**ACTION ITEM:**
Your task is to filter the entries and copy every line containing the string "assert".

**PROVIDED INFORMATION:**
□ □ □ □ □ □ □

(* ===== verification/TxPatch.v ===== *)
(** The transactions of the agents, on the wire: a compute unit price and a transfer.  The
    functions of [engine/src/agent.rs] overwrite fixed ranges of their bytes; here each is
    shown to do what it means to, to change one field of the transaction.

    [transfer] lists the fields that vary, [transfer_tx] is the transaction the SDK compiles:
    four keys (payer, destination, system program, compute budget program) and two
    instructions ([CompileLaws] in [Traffic] says so of the SDK). *)
From Stdlib Require Import ZArith Lia.
From stdpp Require Import gmap list.
From S2P Require Import Prelude F64 Wire Core Rng Agent AgentProps Wireformat.
Local Open Scope Z_scope.

Record transfer : Type := mkTransfer {
  tr_signature : list Z;
  tr_payer : list Z;
  tr_to : list Z;
  tr_blockhash : list Z;
  tr_price : Z;
  tr_lamports : Z;
}.
Record transfer_ok (t : transfer) : Prop := {
  tk_signature : bytes_ok 64 (tr_signature t);
  tk_payer : bytes_ok 32 (tr_payer t);
  tk_to : bytes_ok 32 (tr_to t);
  tk_blockhash : bytes_ok 32 (tr_blockhash t);
  tk_price : u64_ok (tr_price t);
  tk_lamports : u64_ok (tr_lamports t);
}.

Definition with_signature (s : list Z) (t : transfer) : transfer :=
  mkTransfer s (tr_payer t) (tr_to t) (tr_blockhash t) (tr_price t) (tr_lamports t).
Definition with_payer (k : list Z) (t : transfer) : transfer :=
  mkTransfer (tr_signature t) k (tr_to t) (tr_blockhash t) (tr_price t) (tr_lamports t).
Definition with_blockhash (h : list Z) (t : transfer) : transfer :=
  mkTransfer (tr_signature t) (tr_payer t) (tr_to t) h (tr_price t) (tr_lamports t).
Definition with_price (p : Z) (t : transfer) : transfer :=
  mkTransfer (tr_signature t) (tr_payer t) (tr_to t) (tr_blockhash t) p (tr_lamports t).

Definition SYSTEM_PROGRAM_ID : list Z := replicate 32 0.
(** [ComputeBudgetInstruction::SetComputeUnitPrice] and [SystemInstruction::Transfer], the
    latter with a four-byte tag. *)
Definition price_data (price : Z) : list Z := 3 :: to_le_bytes 8 price.
Definition transfer_data (lamports : Z) : list Z := to_le_bytes 4 2 ++ to_le_bytes 8 lamports.

Section Shape.
Context `{ViewOps}.

Definition transfer_tx (t : transfer) : Transaction :=
  mkTransaction [tr_signature t] [1; 0; 2] [tr_payer t; tr_to t; SYSTEM_PROGRAM_ID; COMPUTE_BUDGET_ID] (tr_blockhash t)
    [mkCompiled 3 [] (price_data (tr_price t)); mkCompiled 2 [0; 1] (transfer_data (tr_lamports t))].
Definition wire (t : transfer) : list Z := encode (transfer_tx t).

Lemma concat_byte l : concat (byte <$> l) = l.
Proof. induction l as [|x l IH]; [done|]. cbn. by rewrite <- IH at 2. Qed.

Lemma wire_eq t :
  wire t = [1] ++ tr_signature t ++ [1; 0; 2; 4] ++ tr_payer t ++ tr_to t ++ SYSTEM_PROGRAM_ID ++ COMPUTE_BUDGET_ID ++
    tr_blockhash t ++ [2; 3; 0; 9; 3] ++ to_le_bytes 8 (tr_price t) ++ [2; 2; 0; 1; 12] ++ transfer_data (tr_lamports t).
Proof.
  unfold wire, encode, encode_message, transfer_tx, short_vec, encode_instruction, raw.
  cbn [tx_signatures tx_header tx_account_keys tx_blockhash tx_instructions fmap list_fmap concat ci_program ci_accounts ci_data].
  unfold short_vec. rewrite !concat_byte, !app_nil_r.
  change (length (price_data (tr_price t))) with 9%nat. change (length (transfer_data (tr_lamports t))) with 12%nat.
  unfold price_data, short_len. cbn [length]. cbn -[transfer_data to_le_bytes SYSTEM_PROGRAM_ID].
  by rewrite <- !app_assoc.
Qed.

Lemma message_eq t : encode_message (transfer_tx t) = drop (1 + length (tr_signature t)) (wire t).
Proof.
  unfold wire, encode, short_vec, raw. cbn [tx_signatures transfer_tx fmap list_fmap concat length].
  rewrite app_nil_r. change (short_len 1) with [1]. rewrite <- app_assoc.
  cbn [app]. cbn [Nat.add drop]. by rewrite drop_app_length.
Qed.
End Shape.

(** Overwriting a field in the middle. *)
Lemma write_at_mid (a old b new : list Z) off :
  off = Z.of_nat (length a) → length new = length old → write_at (a ++ old ++ b) off new = Ret (a ++ new ++ b).
Proof.
  intros -> Hl. rewrite write_at_run by (rewrite !length_app; lia). f_equal. f_equal.
  - by rewrite take_app_length.
  - f_equal. rewrite Hl, (app_assoc a), drop_app_length' by (rewrite length_app; done). done.
Qed.

Section Patches.
Context `{WireLaws}.
Implicit Types (t : transfer) (rest : list Z).

Lemma wire_length t : transfer_ok t → length (wire t) = PRICE_AND_TRANSFER_TX_TX_LEN.
Proof.
  intros [[Hs _] [Hp _] [Ht _] [Hb _] _ _]. rewrite wire_eq. rewrite !length_app, Hs, Hp, Ht, Hb, length_to_le_bytes.
  rewrite (proj1 compute_budget_bytes). reflexivity.
Qed.

Lemma transfer_tx_ok t : transfer_ok t → tx_ok (transfer_tx t) ∧ tx_sane (transfer_tx t).
Proof.
  intros [Hs Hp Ht Hb _ _]. split.
  - assert (Hsys : bytes_ok 32 SYSTEM_PROGRAM_ID) by by apply (bool_decide_unpack _).
    assert (Hd : ∀ n x, Forall u8_ok (to_le_bytes n x)) by apply to_le_bytes_u8. pose proof compute_budget_bytes.
    split; cbn [transfer_tx tx_signatures tx_header tx_account_keys tx_blockhash tx_instructions].
    + by apply Forall_singleton.
    + by apply (bool_decide_unpack _).
    + by repeat apply Forall_cons_2.
    + done.
    + apply Forall_cons_2; [|apply Forall_singleton]; split; cbn [ci_program ci_accounts ci_data]; try done;
        try by apply (bool_decide_unpack _).
      * by apply Forall_cons_2; [apply (bool_decide_unpack _)|].
      * by apply Forall_app_2.
    + done.
  - cbn. split_and!; try lia. repeat constructor; unfold index_ok; cbn; lia.
Qed.
(** The wire around each field that is overwritten. *)
Lemma wire_signature sig t rest :
  wire (with_signature sig t) ++ rest = [1] ++ sig ++ drop (1 + length (tr_signature t)) (wire t ++ rest).
Proof.
  rewrite !wire_eq. cbn [tr_signature tr_payer tr_to tr_blockhash tr_price tr_lamports with_signature].
  rewrite <- !app_assoc. cbn [app Nat.add drop]. by rewrite drop_app_length.
Qed.
Lemma wire_blockhash h t rest :
  wire (with_blockhash h t) ++ rest =
  ([1] ++ tr_signature t ++ [1; 0; 2; 4] ++ tr_payer t ++ tr_to t ++ SYSTEM_PROGRAM_ID ++ COMPUTE_BUDGET_ID) ++ h ++
  ([2; 3; 0; 9; 3] ++ to_le_bytes 8 (tr_price t) ++ [2; 2; 0; 1; 12] ++ transfer_data (tr_lamports t) ++ rest).
Proof. rewrite wire_eq. cbn [tr_signature tr_payer tr_to tr_blockhash tr_price tr_lamports with_blockhash]. by rewrite <- !app_assoc. Qed.
Lemma wire_price p t rest :
  wire (with_price p t) ++ rest =
  ([1] ++ tr_signature t ++ [1; 0; 2; 4] ++ tr_payer t ++ tr_to t ++ SYSTEM_PROGRAM_ID ++ COMPUTE_BUDGET_ID ++ tr_blockhash t ++
   [2; 3; 0; 9; 3]) ++ to_le_bytes 8 p ++ ([2; 2; 0; 1; 12] ++ transfer_data (tr_lamports t) ++ rest).
Proof. rewrite wire_eq. cbn [tr_signature tr_payer tr_to tr_blockhash tr_price tr_lamports with_price]. by rewrite <- !app_assoc. Qed.
Lemma wire_payer k t rest :
  wire (with_payer k t) ++ rest =
  ([1] ++ tr_signature t ++ [1; 0; 2; 4]) ++ k ++ (tr_to t ++ SYSTEM_PROGRAM_ID ++ COMPUTE_BUDGET_ID ++ tr_blockhash t ++
   [2; 3; 0; 9; 3] ++ to_le_bytes 8 (tr_price t) ++ [2; 2; 0; 1; 12] ++ transfer_data (tr_lamports t) ++ rest).
Proof. rewrite wire_eq. cbn [tr_signature tr_payer tr_to tr_blockhash tr_price tr_lamports with_payer]. by rewrite <- !app_assoc. Qed.

(** Overwriting the bytes of a field changes the field. *)
Lemma patch_price t rest price :
  transfer_ok t → update_compute_unit_price (wire t ++ rest) price = Ret (wire (with_price price t) ++ rest).
Proof.
  intros [[Hs _] [Hp _] [Ht _] [Hb _] _ _].
  replace (wire t) with (wire (with_price (tr_price t) t)) by by destruct t.
  rewrite !wire_price. apply write_at_mid; [|by rewrite !length_to_le_bytes].
  by rewrite !length_app, Hs, Hp, Ht, Hb, (proj1 compute_budget_bytes).
Qed.
Lemma patch_blockhash t rest h :
  transfer_ok t → length h = 32%nat → update_blockhash (wire t ++ rest) h = Ret (wire (with_blockhash h t) ++ rest).
Proof.
  intros [[Hs _] [Hp _] [Ht _] [Hb _] _ _] Hh.
  replace (wire t) with (wire (with_blockhash (tr_blockhash t) t)) by by destruct t.
  rewrite !wire_blockhash. apply write_at_mid; [|lia].
  by rewrite !length_app, Hs, Hp, Ht, (proj1 compute_budget_bytes).
Qed.
Lemma patch_signature t rest sig :
  transfer_ok t → length sig = 64%nat →
  write_at (wire t ++ rest) (Z.of_nat PRICE_AND_TRANSFER_TX_SIGNATURE_OFFSET) sig = Ret (wire (with_signature sig t) ++ rest).
Proof.
  intros [[Hs _] _ _ _ _ _] Hsig.
  replace (wire t ++ rest) with (wire (with_signature (tr_signature t) t) ++ rest) at 1 by by destruct t.
  rewrite !wire_signature. apply write_at_mid; [done|lia].
Qed.
Lemma patch_payer t rest k :
  transfer_ok t → length k = 32%nat →
  write_at (wire t ++ rest) (Z.of_nat PRICE_AND_TRANSFER_TX_PAYER_OFFSET) k = Ret (wire (with_payer k t) ++ rest).
Proof.
  intros [[Hs _] [Hp _] _ _ _ _] Hk.
  replace (wire t) with (wire (with_payer (tr_payer t) t)) by by destruct t.
  rewrite !wire_payer. apply write_at_mid; [|lia]. by rewrite !length_app, Hs.
Qed.

(** The price an agent's packet carries is the one [read_price] reads. *)
Lemma wire_read_price t rest m :
  transfer_ok t → read_price (mkPacket (wire t ++ rest) m) = Ret (tr_price t).
Proof.
  intros Hok. pose proof Hok as [[Hs _] [Hp _] [Ht _] [Hb _] Hpr _]. unfold read_price. cbn [pkt_buffer].
  rewrite decide_True by (rewrite length_app, wire_length by done; unfold PRICE_AND_TRANSFER_TX_PRICE_U64_OFFSET,
    PRICE_AND_TRANSFER_TX_TX_LEN; lia).
  replace (wire t) with (wire (with_price (tr_price t) t)) by by destruct t. rewrite wire_price.
  rewrite drop_app_length' by (by rewrite !length_app, Hs, Hp, Ht, Hb, (proj1 compute_budget_bytes)).
  rewrite take_app_length' by by rewrite length_to_le_bytes. rewrite from_to_le_bytes. f_equal. by apply Z.mod_small.
Qed.
End Patches.

(** ** Properties *)
Section Props.
Context `{WireLaws} `{KeyLaws} `{!EntropyOps} `{!EntropyLaws}.

(** The transaction with a new payer, signed by it. *)
Definition signed_by (k : keypair) (t : transfer) : transfer :=
  let t := with_payer (kp_pubkey k) t in
  with_signature (kp_sign_message k (encode_message (transfer_tx t))) t.

Lemma patch_payer_and_signature t k :
  transfer_ok t → update_payer_and_signature (wire t) k = Ret (wire (signed_by k t)).
Proof.
  intros Hok. unfold update_payer_and_signature. destruct (pubkey_bytes k) as [Hk Hk8].
  rewrite <- (app_nil_r (wire t)), patch_payer, bind_Ret, app_nil_r by done.
  set (t' := with_payer (kp_pubkey k) t). assert (Hok' : transfer_ok t') by (destruct Hok; by split).
  rewrite decide_False by (rewrite wire_length by done; unfold PRICE_AND_TRANSFER_TX_MESSAGE_OFFSET,
    PRICE_AND_TRANSFER_TX_TX_LEN; lia).
  replace (drop PRICE_AND_TRANSFER_TX_MESSAGE_OFFSET (wire t')) with (encode_message (transfer_tx t')) by
    (rewrite message_eq, (proj1 (tk_signature _ Hok')); done).
  rewrite <- (app_nil_r (wire t')), patch_signature, app_nil_r by (done || apply sign_bytes). done.
Qed.

(** C9. The functions that overwrite parts of a serialized transaction in place, at offsets
    written as constants, change exactly the field they are named after: on the bytes of
    any price-and-transfer transaction, whatever follows them in the buffer, each yields
    the bytes of that transaction with the field replaced.  The new signature of
    [update_payer_and_signature] is the payer's, over the message with the new payer. *)
Theorem patches_change_fields (t : transfer) (rest : list Z) :
  transfer_ok t →
  length (wire t) = PRICE_AND_TRANSFER_TX_TX_LEN ∧
  (∀ price, update_compute_unit_price (wire t ++ rest) price = Ret (wire (with_price price t) ++ rest)) ∧
  (∀ h, length h = 32%nat → update_blockhash (wire t ++ rest) h = Ret (wire (with_blockhash h t) ++ rest)) ∧
  (∀ e, update_signature_invalid (wire t ++ rest) e =
     Ret (wire (with_signature (random_array 64 e).1 t) ++ rest, (random_array 64 e).2)) ∧
  (∀ k, update_payer_and_signature (wire t) k = Ret (wire (signed_by k t))).
Proof.
  intros Hok. split_and!.
  - by apply wire_length.
  - intros price. by apply patch_price.
  - intros h. by apply patch_blockhash.
  - intros e. unfold update_signature_invalid. pose proof (random_array_ok 64 e) as [Hl _].
    destruct (random_array 64 e) as [sig e']. by rewrite patch_signature.
  - intros k. by apply patch_payer_and_signature.
Qed.
End Props.

Section Witnesses.
#[local] Existing Instance ref_wire_view.
#[local] Existing Instance ref_bincode.
#[local] Existing Instance ref_wire_laws.
#[local] Existing Instance ref_keys.
#[local] Existing Instance ref_keys_laws.
#[local] Existing Instance ref_entropy.
#[local] Existing Instance ref_entropy_laws.

Definition demo_transfer : transfer := mkTransfer (replicate 64 0) (replicate 32 1) (replicate 32 2) (replicate 32 42) 115 0.
Lemma demo_transfer_ok : transfer_ok demo_transfer.
Proof. split; try (unfold bytes_ok; cbn; split; [reflexivity|repeat constructor; unfold in_u; lia]); unfold u64_ok, in_u; cbn; lia. Qed.

Lemma patches_change_fields_witness :
  update_compute_unit_price (wire demo_transfer ++ [7]) 139 = Ret (wire (with_price 139 demo_transfer) ++ [7]) ∧
  update_payer_and_signature (wire demo_transfer) demo_key = Ret (wire (signed_by demo_key demo_transfer)).
Proof.
  destruct (patches_change_fields demo_transfer [7] demo_transfer_ok) as (_ & Hp & _ & _ & Hs).
  split; [apply Hp|apply Hs].
Defined.
End Witnesses.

□ □ □ □ □ □ □

**TASK RESULT:**
  - assert (Hsys : bytes_ok 32 SYSTEM_PROGRAM_ID) by by apply (bool_decide_unpack _).
    assert (Hd : ∀ n x, Forall u8_ok (to_le_bytes n x)) by apply to_le_bytes_u8. pose proof compute_budget_bytes.
  set (t' := with_payer (kp_pubkey k) t). assert (Hok' : transfer_ok t') by (destruct Hok; by split).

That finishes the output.